Stored items →
....

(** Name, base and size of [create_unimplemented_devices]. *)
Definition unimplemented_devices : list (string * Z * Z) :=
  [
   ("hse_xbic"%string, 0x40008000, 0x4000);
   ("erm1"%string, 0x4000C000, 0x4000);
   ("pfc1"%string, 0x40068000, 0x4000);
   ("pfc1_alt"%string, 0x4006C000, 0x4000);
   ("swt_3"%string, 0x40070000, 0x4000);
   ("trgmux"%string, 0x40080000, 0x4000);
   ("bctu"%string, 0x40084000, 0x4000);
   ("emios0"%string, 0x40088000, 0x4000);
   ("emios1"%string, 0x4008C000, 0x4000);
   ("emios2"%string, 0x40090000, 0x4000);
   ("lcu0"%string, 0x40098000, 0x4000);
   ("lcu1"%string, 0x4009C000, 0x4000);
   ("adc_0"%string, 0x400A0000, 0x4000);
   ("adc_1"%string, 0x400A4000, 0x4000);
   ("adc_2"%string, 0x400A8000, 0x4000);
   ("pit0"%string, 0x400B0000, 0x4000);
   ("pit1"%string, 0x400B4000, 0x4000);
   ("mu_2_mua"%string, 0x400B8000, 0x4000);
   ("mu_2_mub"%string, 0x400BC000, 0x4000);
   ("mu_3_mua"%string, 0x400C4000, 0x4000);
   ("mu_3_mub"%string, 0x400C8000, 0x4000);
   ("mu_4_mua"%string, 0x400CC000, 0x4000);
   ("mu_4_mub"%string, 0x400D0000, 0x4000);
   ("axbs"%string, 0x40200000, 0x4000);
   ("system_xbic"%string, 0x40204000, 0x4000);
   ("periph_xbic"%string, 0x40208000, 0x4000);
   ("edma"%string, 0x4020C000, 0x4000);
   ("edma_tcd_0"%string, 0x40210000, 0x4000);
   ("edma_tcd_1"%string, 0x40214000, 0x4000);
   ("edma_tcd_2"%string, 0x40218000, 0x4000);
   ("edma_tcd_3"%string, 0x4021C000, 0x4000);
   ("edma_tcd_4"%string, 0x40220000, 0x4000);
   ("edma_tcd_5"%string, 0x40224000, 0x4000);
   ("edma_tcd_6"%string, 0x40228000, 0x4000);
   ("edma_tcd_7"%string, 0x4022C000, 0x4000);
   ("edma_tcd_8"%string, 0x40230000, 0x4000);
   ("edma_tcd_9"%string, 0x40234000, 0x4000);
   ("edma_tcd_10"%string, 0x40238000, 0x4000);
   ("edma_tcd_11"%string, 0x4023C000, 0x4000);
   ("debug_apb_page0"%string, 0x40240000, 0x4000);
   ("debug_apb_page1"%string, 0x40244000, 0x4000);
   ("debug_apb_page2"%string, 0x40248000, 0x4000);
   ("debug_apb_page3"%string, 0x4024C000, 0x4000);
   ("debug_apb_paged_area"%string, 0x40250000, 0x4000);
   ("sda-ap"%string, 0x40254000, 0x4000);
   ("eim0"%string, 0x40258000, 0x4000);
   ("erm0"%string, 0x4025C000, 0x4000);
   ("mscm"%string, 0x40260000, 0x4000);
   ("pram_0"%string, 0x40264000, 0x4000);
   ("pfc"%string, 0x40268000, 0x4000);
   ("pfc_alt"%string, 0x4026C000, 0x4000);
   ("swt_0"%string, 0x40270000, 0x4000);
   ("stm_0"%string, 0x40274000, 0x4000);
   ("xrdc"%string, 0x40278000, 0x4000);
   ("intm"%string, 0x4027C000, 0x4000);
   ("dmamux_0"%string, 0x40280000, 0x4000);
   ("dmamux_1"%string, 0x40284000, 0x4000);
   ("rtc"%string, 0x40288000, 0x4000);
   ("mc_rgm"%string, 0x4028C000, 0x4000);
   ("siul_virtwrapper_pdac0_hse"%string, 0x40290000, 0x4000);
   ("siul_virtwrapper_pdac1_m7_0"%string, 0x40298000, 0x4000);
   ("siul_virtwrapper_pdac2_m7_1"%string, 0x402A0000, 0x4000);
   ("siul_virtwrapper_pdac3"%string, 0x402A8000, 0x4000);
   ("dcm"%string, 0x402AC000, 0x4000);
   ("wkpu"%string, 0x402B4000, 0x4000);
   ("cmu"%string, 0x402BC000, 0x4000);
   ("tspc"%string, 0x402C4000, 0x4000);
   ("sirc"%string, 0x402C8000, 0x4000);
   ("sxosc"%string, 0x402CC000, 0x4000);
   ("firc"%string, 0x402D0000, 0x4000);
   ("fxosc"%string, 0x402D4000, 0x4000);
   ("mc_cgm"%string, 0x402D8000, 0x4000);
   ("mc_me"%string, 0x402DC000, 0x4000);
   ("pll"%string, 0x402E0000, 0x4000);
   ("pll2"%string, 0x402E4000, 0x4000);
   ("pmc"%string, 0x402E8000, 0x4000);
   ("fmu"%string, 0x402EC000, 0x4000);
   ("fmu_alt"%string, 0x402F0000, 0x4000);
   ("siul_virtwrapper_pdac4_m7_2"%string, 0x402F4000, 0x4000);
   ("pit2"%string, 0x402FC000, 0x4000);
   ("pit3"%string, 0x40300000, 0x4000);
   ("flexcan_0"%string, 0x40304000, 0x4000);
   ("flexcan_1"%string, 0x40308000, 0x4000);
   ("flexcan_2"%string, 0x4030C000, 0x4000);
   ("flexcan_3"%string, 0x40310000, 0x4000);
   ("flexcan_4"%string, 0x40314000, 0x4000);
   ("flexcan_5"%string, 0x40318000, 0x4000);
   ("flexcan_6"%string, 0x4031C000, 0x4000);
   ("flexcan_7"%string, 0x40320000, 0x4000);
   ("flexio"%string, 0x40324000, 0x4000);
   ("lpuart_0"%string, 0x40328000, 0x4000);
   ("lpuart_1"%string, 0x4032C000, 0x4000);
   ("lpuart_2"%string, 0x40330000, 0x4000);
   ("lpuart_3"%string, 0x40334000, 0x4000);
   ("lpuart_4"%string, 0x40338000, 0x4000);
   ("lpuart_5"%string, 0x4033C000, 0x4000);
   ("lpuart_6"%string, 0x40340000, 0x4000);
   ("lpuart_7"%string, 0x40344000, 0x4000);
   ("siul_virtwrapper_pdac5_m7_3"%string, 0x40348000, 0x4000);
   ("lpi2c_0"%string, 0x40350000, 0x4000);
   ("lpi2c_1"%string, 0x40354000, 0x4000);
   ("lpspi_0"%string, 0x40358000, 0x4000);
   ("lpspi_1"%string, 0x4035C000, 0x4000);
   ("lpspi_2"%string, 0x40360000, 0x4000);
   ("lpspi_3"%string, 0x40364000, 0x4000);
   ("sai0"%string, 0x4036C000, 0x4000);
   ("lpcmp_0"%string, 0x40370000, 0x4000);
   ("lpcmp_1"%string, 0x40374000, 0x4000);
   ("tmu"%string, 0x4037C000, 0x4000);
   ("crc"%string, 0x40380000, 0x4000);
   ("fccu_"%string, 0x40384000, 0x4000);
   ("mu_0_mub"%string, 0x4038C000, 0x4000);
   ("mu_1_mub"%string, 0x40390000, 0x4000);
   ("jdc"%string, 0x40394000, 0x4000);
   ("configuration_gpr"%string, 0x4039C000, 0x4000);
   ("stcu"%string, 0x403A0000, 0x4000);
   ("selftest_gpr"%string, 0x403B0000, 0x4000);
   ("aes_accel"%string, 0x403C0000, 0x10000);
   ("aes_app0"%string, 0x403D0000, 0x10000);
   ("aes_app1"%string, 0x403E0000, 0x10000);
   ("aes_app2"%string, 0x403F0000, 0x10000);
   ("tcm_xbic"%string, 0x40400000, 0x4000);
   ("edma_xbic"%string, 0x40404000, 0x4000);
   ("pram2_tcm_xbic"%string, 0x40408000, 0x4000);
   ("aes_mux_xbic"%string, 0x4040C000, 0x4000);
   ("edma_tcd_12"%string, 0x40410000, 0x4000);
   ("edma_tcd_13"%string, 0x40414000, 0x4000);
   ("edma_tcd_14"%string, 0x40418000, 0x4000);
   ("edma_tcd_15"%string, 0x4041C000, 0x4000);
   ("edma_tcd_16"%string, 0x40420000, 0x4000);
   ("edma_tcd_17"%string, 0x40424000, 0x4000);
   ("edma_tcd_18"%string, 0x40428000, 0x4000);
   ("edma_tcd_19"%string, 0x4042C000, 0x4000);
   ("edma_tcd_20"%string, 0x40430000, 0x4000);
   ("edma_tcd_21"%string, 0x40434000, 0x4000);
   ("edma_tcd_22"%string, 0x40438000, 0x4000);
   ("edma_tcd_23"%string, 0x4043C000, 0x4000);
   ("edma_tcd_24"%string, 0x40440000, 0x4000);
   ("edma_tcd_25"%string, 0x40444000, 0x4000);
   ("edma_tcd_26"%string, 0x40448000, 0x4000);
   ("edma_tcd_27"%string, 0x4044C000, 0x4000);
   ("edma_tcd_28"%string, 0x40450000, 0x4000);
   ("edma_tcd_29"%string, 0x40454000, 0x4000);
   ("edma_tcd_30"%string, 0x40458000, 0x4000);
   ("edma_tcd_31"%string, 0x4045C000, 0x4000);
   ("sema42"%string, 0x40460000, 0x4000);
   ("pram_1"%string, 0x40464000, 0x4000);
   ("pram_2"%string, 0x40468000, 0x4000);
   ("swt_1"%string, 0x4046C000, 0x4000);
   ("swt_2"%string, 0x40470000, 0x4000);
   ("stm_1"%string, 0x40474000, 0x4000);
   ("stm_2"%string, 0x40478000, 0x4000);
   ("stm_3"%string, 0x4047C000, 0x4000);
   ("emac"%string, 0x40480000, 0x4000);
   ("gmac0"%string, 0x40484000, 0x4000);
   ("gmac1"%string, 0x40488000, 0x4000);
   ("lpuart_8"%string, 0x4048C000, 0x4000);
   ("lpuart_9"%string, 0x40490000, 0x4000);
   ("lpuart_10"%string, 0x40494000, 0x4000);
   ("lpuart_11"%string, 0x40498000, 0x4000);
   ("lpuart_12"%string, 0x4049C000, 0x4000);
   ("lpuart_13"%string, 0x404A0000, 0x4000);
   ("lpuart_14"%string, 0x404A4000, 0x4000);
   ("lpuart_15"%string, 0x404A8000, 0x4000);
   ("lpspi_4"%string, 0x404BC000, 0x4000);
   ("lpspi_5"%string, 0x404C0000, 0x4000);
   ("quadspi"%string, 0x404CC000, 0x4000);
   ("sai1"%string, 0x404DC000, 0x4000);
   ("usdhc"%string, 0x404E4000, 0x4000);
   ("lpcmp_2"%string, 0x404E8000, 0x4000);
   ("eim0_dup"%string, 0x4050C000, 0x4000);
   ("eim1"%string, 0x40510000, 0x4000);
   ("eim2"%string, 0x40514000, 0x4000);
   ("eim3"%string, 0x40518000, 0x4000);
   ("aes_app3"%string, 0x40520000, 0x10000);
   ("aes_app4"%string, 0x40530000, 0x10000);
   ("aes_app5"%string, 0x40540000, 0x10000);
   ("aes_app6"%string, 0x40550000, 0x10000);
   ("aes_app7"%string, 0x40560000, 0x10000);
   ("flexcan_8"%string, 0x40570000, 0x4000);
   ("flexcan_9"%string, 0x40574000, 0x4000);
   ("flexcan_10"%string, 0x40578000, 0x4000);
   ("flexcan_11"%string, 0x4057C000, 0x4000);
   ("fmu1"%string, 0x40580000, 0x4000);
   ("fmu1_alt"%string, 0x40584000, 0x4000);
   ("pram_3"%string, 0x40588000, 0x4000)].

....

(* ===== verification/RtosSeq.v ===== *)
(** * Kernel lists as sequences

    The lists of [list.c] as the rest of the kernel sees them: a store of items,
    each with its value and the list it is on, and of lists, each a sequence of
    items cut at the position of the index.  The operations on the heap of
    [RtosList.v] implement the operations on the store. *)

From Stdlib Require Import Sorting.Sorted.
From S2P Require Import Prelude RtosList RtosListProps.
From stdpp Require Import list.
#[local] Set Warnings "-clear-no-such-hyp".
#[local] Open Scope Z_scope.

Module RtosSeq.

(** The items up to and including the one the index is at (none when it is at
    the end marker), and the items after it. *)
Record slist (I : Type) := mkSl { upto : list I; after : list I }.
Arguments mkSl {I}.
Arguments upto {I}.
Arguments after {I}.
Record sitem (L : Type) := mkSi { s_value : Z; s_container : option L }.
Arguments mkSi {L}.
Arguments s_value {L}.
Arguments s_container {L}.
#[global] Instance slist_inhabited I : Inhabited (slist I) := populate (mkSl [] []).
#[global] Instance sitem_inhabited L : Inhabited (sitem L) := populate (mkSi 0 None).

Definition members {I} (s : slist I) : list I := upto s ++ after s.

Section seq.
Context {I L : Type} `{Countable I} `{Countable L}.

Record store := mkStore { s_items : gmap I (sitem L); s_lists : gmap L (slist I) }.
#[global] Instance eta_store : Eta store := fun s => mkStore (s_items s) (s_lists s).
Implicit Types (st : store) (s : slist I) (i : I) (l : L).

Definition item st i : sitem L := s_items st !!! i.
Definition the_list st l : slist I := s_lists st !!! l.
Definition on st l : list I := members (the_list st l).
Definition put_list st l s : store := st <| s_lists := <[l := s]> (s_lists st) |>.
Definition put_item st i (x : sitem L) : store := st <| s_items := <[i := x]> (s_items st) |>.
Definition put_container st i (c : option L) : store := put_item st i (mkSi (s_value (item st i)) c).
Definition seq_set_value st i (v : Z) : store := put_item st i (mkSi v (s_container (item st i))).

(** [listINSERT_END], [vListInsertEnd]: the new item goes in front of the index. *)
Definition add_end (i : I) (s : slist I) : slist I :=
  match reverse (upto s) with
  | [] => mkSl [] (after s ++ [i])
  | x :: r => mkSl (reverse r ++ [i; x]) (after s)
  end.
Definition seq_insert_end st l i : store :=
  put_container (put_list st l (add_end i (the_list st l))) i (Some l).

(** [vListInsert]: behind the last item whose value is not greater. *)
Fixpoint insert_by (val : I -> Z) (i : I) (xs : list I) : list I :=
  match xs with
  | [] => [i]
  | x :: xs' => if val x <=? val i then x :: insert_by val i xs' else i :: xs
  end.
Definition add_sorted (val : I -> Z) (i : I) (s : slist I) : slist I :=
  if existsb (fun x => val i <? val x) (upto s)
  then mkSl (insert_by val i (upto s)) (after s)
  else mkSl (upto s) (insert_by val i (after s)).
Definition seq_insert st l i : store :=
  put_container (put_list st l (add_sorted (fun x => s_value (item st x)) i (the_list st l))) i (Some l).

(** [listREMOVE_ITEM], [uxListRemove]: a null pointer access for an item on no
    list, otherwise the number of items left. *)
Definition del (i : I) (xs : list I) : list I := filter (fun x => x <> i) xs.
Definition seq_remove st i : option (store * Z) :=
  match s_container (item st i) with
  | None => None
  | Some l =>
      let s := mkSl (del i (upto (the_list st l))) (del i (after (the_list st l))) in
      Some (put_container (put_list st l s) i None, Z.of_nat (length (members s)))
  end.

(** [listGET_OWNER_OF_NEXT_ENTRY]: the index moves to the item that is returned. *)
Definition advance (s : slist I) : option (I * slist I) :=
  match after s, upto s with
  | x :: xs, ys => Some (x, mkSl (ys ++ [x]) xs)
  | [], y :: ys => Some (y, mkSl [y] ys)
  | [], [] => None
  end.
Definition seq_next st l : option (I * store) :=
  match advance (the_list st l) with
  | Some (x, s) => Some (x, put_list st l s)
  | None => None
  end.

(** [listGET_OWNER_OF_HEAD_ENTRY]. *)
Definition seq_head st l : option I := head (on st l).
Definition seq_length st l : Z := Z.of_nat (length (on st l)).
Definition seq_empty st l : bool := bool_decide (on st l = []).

....

Gather and copy every line of the data in which the string "then" is found.

Solved problem →
  | x :: xs' => if val x <=? val i then x :: insert_by val i xs' else i :: xs
  then mkSl (insert_by val i (upto s)) (after s)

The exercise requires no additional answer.